阿托伐他汀(atorvastatin,商品名立普妥,Lipitor)是世界上第一个年销售额超过百亿美元的药品,它通过抑制羟甲基戊二酰CoA还原酶,阻碍肝脏中胆固醇合成的限速步骤来降低血液中胆固醇的含量。瑞舒伐他汀(Crestor),2015年阿斯利康销售额49.2亿美元。
阿托伐他汀等他汀类药物的生产工艺中,涉及两个重要的中间体,分别为(S)-4-氯-3-羟基丁酸乙酯和(R)-4-氰基-3-羟基丁酸乙酯,该两个中间体在现有工艺中可以分别采用酮基还原酶和卤醇脱卤酶催化反应得到,且该两个反应为顺序反应,即,4-氯-3-羟基丁酸乙酯在酮基还原酶催化下生成(S)-4-氯-3-羟基丁酸乙酯,(S)-4-氯-3-羟基丁酸乙酯再作为底物,在卤醇脱卤酶的催化下生成(R)-4-氰基-3-羟基丁酸乙酯,这两步反应均为酶催化反应,生物催化具有明显的绿色、高效和专一等特点,利用酮基还原酶将酮基转化为手性醇,利用卤醇脱卤酶脱去卤基,是重要的生物转化反应之一,与使用固定化酶相比,每批反应必须换用新的酶液,分离困难,操作繁琐,且降低了酶的利用效率,废液不可回收,产生大量三废污染物,同时产品中可能含有蛋白等菌体杂质。

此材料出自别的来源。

(** * node-gdal: the global functions of [src/gdal.hpp]

    A shallow embedding of the V8 binding layer of node-gdal
    ([setConfigOption], [getConfigOption], [decToDMS], [invGeoTransform],
    [applyGeoTransform]) together with the properties its specification
    states about it.

    Conventions of the embedding.
    - A JavaScript Number is an IEEE double.  It is embedded as an exact
      rational or one of NaN, +Infinity, -Infinity ([number]); rounding,
      overflow of finite operations and the sign of zero are not modelled.
    - Arrays and objects are references into a heap ([world]), because
      [invGeoTransform] mutates the array it is handed and the same array
      may be handed in twice.
    - A binding method maps the argument vector [info] and the world to a
      [outcome] (value set through [GetReturnValue], or the exception
      scheduled by [Nan::ThrowError]) and the world afterwards.
    - The routines of the GDAL library that the bindings call are an
      interface ([GDALLib]); facts that only depend on the binding code are
      proved for every implementation of it, the others for the routines
      as the specification describes them ([spec_lib]).
    - The method [open] is embedded over an interface of its own
      ([OpenLib]) for the open routines and [Dataset::New]. *)

From Stdlib Require Import ZArith QArith Qcanon Qround String Ascii List Lia.
From Stdlib Require DecimalString.
From stdpp Require Import base gmap strings list fin_maps.

Local Open Scope Z_scope.

(** ** Numbers *)

Inductive number : Type :=
| Fin (q : Qc)
| PInf
| NInf
| NaN.

Definition isfinite (n : number) : bool :=
  match n with Fin _ => true | _ => false end.

(** The sign of a rational, as a comparison with zero. *)
Definition Qc_sgn (q : Qc) : comparison := (q ?= 0)%Qc.

(** [-a] *)
Definition nopp (a : number) : number :=
  match a with
  | Fin q => Fin (- q)%Qc
  | PInf => NInf
  | NInf => PInf
  | NaN => NaN
  end.

(** [a + b]; opposite infinities give NaN. *)
Definition nadd (a b : number) : number :=
  match a, b with
  | NaN, _ | _, NaN => NaN
  | Fin p, Fin q => Fin (p + q)%Qc
  | PInf, NInf | NInf, PInf => NaN
  | PInf, _ | _, PInf => PInf
  | NInf, _ | _, NInf => NInf
  end.

Definition inf_times (pos : bool) (q : Qc) : number :=
  match Qc_sgn q with
  | Eq => NaN
  | Gt => if pos then PInf else NInf
  | Lt => if pos then NInf else PInf
  end.

(** [a * b]; an infinity times zero gives NaN. *)
Definition nmul (a b : number) : number :=
  match a, b with
  | NaN, _ | _, NaN => NaN
  | Fin p, Fin q => Fin (p * q)%Qc
  | PInf, Fin q | Fin q, PInf => inf_times true q
  | NInf, Fin q | Fin q, NInf => inf_times false q
  | PInf, PInf | NInf, NInf => PInf
  | PInf, NInf | NInf, PInf => NInf
  end.

Definition nsub (a b : number) : number := nadd a (nopp b).

(** [1.0 / a]; the embedding has one zero, whose reciprocal is +Infinity. *)
Definition ninv (a : number) : number :=
  match a with
  | Fin q => if Qc_eq_dec q 0%Qc then PInf else Fin (/ q)%Qc
  | PInf | NInf => Fin 0%Qc
  | NaN => NaN
  end.

(** [a == 0.0] *)
Definition is_zero (a : number) : bool :=
  match a with
  | Fin q => if Qc_eq_dec q 0%Qc then true else false
  | _ => false
  end.

(** [a < 0.0] *)
Definition is_negative (a : number) : bool :=
  match a with
  | Fin q => match Qc_sgn q with Lt => true | _ => false end
  | NInf => true
  | _ => false
  end.

(** [Nan::New<Integer>(z)] and integer literals. *)
Definition of_Z (z : Z) : number := Fin (Qc_of_Z z).

(** ** JavaScript values and the heap *)

Definition loc := positive.

Inductive value : Type :=
| VUndefined
| VNull
| VBool (b : bool)
| VNumber (n : number)
| VString (s : string)
| VRef (l : loc).

Inductive object : Type :=
| OArray (elems : list value)
| OObject (props : gmap string value).

Record world : Type := World {
  heap : gmap loc object;
  config : gmap string string
}.

Definition IsString (v : value) : bool :=
  match v with VString _ => true | _ => false end.

Definition IsNumber (v : value) : bool :=
  match v with VNumber _ => true | _ => false end.

Definition IsNull (v : value) : bool :=
  match v with VNull => true | _ => false end.

Definition IsUndefined (v : value) : bool :=
  match v with VUndefined => true | _ => false end.

Definition IsArray (h : gmap loc object) (v : value) : bool :=
  match v with
  | VRef l => match h !! l with Some (OArray _) => true | _ => false end
  | _ => false
  end.

Definition IsObject (h : gmap loc object) (v : value) : bool :=
  match v with
  | VRef l => match h !! l with Some _ => true | None => false end
  | _ => false
  end.

(** [v->IsInt32()]: a Number whose value is an integer of 32 signed bits. *)
Definition IsInt32 (v : value) : bool :=
  match v with
  | VNumber (Fin q) =>
      Pos.eqb (Qden q) 1 && Z.leb (- 2 ^ 31) (Qnum q) && Z.ltb (Qnum q) (2 ^ 31)
  | _ => false
  end.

固定化酶技术属于新兴催化技术,至今仅有100多年的历史,到上个世纪70年代末,该技术在某些行业已有较为成熟的产业化成果,选择适当的固定化方法如包埋法、微囊化法、共价连接法、吸附法或组合方法,适当的载体如无机载体或有机载体、天然载体或合成载体、有孔载体或无孔载体、膜、颗粒、泡沫、胶囊等,以及适当的固定化条件如水相、有机溶剂、pH、温度等。随着科学技术的发展,固定化酶的技术也再不断的进步,通过固定化载体、固定化方法和酶的不断改进,提高了许多不具有工业化应用酶的性能,使其具有更高的选择性、活力和耐用性,其反应器设计较灵活,适用于多种不同反应介质和反应系统,方便过程开发和下游处理,尤其便于过程控制。但是,由于该技术出现时间短,有许多传统催化反应还没有尝试应用固定化酶技术,对于固定化酶技术应用于医药化工领域,缺少足够的实践经验,其中的技术可行性,相关参数的摸索还是空白。

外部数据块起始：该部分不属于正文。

Lemma get_member_loop_find (member_id : string) (l : list pyval) :
  Forall (fun m => exists d v, m = PDict d /\ dict_lookup "_id" d = Some v) l ->
  get_member_loop member_id l =
    Ret (match find (member_has_id member_id) l with
         | Some m => m
         | None => PDict []
         end).
Proof.
  induction 1 as [|m l (d & v & -> & Hv) _ IH]; [reflexivity|].
  cbn [get_member_loop find member_has_id py_getitem]. rewrite Hv.
  cbn [obind]. destruct (id_matches member_id v); [reflexivity | exact IH].
Qed.

Lemma get_member_loop_missing_id (member_id : string) (pre post : list pyval)
    (d : list (string * pyval)) :
  Forall (fun m => exists d v, m = PDict d /\ dict_lookup "_id" d = Some v) pre ->
  find (member_has_id member_id) pre = None ->
  dict_lookup "_id" d = None ->
  get_member_loop member_id (pre ++ PDict d :: post) = Exc KeyError.
Proof.
  intros Hpre Hf Hd.
  induction Hpre as [|m l (d' & v & -> & Hv) _ IH]; cbn [app get_member_loop].
  - cbn [py_getitem]. rewrite Hd. reflexivity.
  - cbn [find member_has_id] in Hf. rewrite Hv in Hf.
    cbn [py_getitem]. rewrite Hv. cbn [obind].
    destruct (id_matches member_id v); [discriminate | exact (IH Hf)].
Qed.

(** [DataStorage.get_member]: a falsy [members] ([None], [[]]) gives [{}];
    on a list of member dicts that all have an ["_id"] it returns the first
    member whose ["_id"] is [member_id], and [{}] when there is none; a
    member dict without ["_id"] reached before any match raises [KeyError]. *)
Theorem get_member_lookup (member_id : string) :
  (forall members, truthy members = false ->
   get_member member_id members = Ret (PDict [])) /\
  (forall l, Forall (fun m => exists d v, m = PDict d /\ dict_lookup "_id" d = Some v) l ->
   get_member member_id (PList l) =
     Ret (match find (member_has_id member_id) l with
          | Some m => m
          | None => PDict []
          end)) /\
  (forall pre d post,
   Forall (fun m => exists d v, m = PDict d /\ dict_lookup "_id" d = Some v) pre ->
   find (member_has_id member_id) pre = None ->
   dict_lookup "_id" d = None ->
   get_member member_id (PList (pre ++ PDict d :: post)) = Exc KeyError).
Proof.
  split; [|split].
  - intros members H. unfold get_member. rewrite H. reflexivity.
  - intros l Hl. unfold get_member.
    destruct l as [|m l']; [reflexivity|]. cbn [truthy negb].
    exact (get_member_loop_find member_id _ Hl).
  - intros pre d post Hpre Hf Hd. unfold get_member.
    assert (Ht : truthy (PList (pre ++ PDict d :: post)) = true)
      by (destruct pre; reflexivity).
    rewrite Ht. cbn [negb].
    exact (get_member_loop_missing_id member_id pre post d Hpre Hf Hd).
Qed.

Lemma get_member_lookup_witness :
  get_member "m2" (PList [PDict [("_id", PStr "m1")]; PDict [("_id", PStr "m2")]])
    = Ret (PDict [("_id", PStr "m2")]).
Proof.
  apply (proj1 (proj2 (get_member_lookup "m2"))).
  repeat constructor; eexists; eexists; split; reflexivity.
Defined.

(** [get_org_messages] uses the same discriminator as [get_message]: for a
    gateway result of a documented shape it returns the result exactly when
    it is non-empty and has no top-level [status_code] key, and [{}]
    otherwise. *)
Theorem get_org_messages_discriminator (response : pyval)
    (Hshape : gateway_shape response) :
  get_org_messages response =
    (if truthy response && negb (has_status_code response) then Ret response
     else Ret (PDict [])).
Proof.
  unfold get_org_messages.
  destruct (truthy response) eqn:Ht; [|reflexivity].
  rewrite (contains_status_code _ Hshape Ht). cbn [obind].
  destruct (has_status_code response); reflexivity.
Qed.

Lemma get_org_messages_discriminator_witness :
  get_org_messages (PList [PDict [("_id", PStr "m1")]])
    = Ret (PList [PDict [("_id", PStr "m1")]]).
Proof.
  apply (get_org_messages_discriminator (PList [PDict [("_id", PStr "m1")]])).
  repeat constructor. eexists. reflexivity.
Defined.



(** [DataStorage.read]'s [None] is not only the transport-failure sentinel:
    a 200 response whose body has no ["data"] key, or a null one, returns
    [None] as well. *)
Theorem read_none_ambiguous (d : list (string * pyval)) (reason : string)
    (Hd : dict_lookup "data" d = None \/ dict_lookup "data" d = Some PNone) :
  read (Response 200 (PDict d) reason) = read TransportError.
Proof.
  cbn [read Z.eqb py_get]. destruct Hd as [H|H]; rewrite H; reflexivity.
Qed.

Lemma read_none_ambiguous_witness :
  read (Response 200 (PDict [("status", PInt 200)]) "OK") = Ret PNone.
Proof.
  exact (read_none_ambiguous [("status", PInt 200)] "OK" (or_introl eq_refl)).
Defined.



(** [DataStorage.get_all_members] on a 200 response with a dict body
    returns the body's ["data"] and raises [KeyError] when that key is
    missing; a body that is not a dict raises [TypeError]. *)
Theorem get_all_members_success (j : pyval) (reason : string) :
  (forall d v, j = PDict d -> dict_lookup "data" d = Some v ->
   get_all_members (Response 200 j reason) = Ret v) /\
  (forall d, j = PDict d -> dict_lookup "data" d = None ->
   get_all_members (Response 200 j reason) = Exc KeyError) /\
  ((forall d, j <> PDict d) ->
   get_all_members (Response 200 j reason) = Exc TypeError).
Proof.
  cbn [get_all_members Z.eqb]. split; [|split].
  - intros d v -> H. cbn. rewrite H. reflexivity.
  - intros d -> H. cbn. rewrite H. reflexivity.
  - intros H. destruct j; try reflexivity. exfalso. exact (H d eq_refl).
Qed.

Lemma get_all_members_success_witness :
  get_all_members (Response 200 (PDict [("data", PList [PDict [("_id", PStr "u1")]])]) "OK")
    = Ret (PList [PDict [("_id", PStr "u1")]]).
Proof.
  exact (proj1 (get_all_members_success
                  (PDict [("data", PList [PDict [("_id", PStr "u1")]])]) "OK")
           _ _ eq_refl eq_refl).
Defined.

Lemma find_plugin_find (plugin_key : string) (l : list pyval) :
  Forall (fun item => exists d url, item = PDict d /\
            dict_lookup "template_url" d = Some (PStr url)) l ->
  find_plugin plugin_key l =
    match find (url_has_key plugin_key) l with
    | Some item => lift_init (py_get item "id")
    | None => inl StopIteration
    end.
Proof.
  induction 1 as [|item l (d & url & -> & Hu) _ IH]; [reflexivity|].
  cbn [find_plugin find url_has_key py_getitem]. rewrite Hu.
  cbn [lift_init init_bind py_contains].
  destruct (index 0 plugin_key url); [reflexivity | exact IH].
Qed.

现有技术中,尚未出现专门用于他汀类药物的生产的固定化酶产品,也没有出现将多种他汀类药物生产中需要的酶复合固定化于同一载体中制得的复合固定化酶产品。
发明内容
本发明的目的在于提供一种用于制备他汀类药物的复合固定化酶。
为解决上述技术问题,本发明采取的技术方案如下:
一种用于制备他汀类药物的复合固定化酶,其由活性酶以吸附、共价结合、包埋、微囊化或交联的固定方式固定于固定化酶载体中制备而成,其中,所述活性酶由酮基还原酶和/或卤醇脱卤酶组成,所述酮基还原酶占所述活性酶的质量百分比为0%~100%,所述活性酶占所述固定化酶载体的质量百分比为0.01%~5%。
本领域常见的,本发明所述酮基还原酶和卤醇脱卤酶可以选择野生型或突变型。
优选地,本发明所述的用于制备他汀类药物的复合固定化酶,其中,所述酮基还原酶占活性酶的质量百分比为20%~80%。
进一步优选地,本发明所述的用于制备他汀类药物的复合固定化酶,其中,所述酮基还原酶占活性酶的质量百分比为40%~60%。
进一步优选地,本发明所述的用于制备他汀类药物的复合固定化酶,其中,所述酮基还原酶占活性酶的质量百分比为50%。
优选地,本发明所述的用于制备他汀类药物的复合固定化酶,其中,所述活性酶占所述固定化酶载体的质量百分比为0.05%~2%。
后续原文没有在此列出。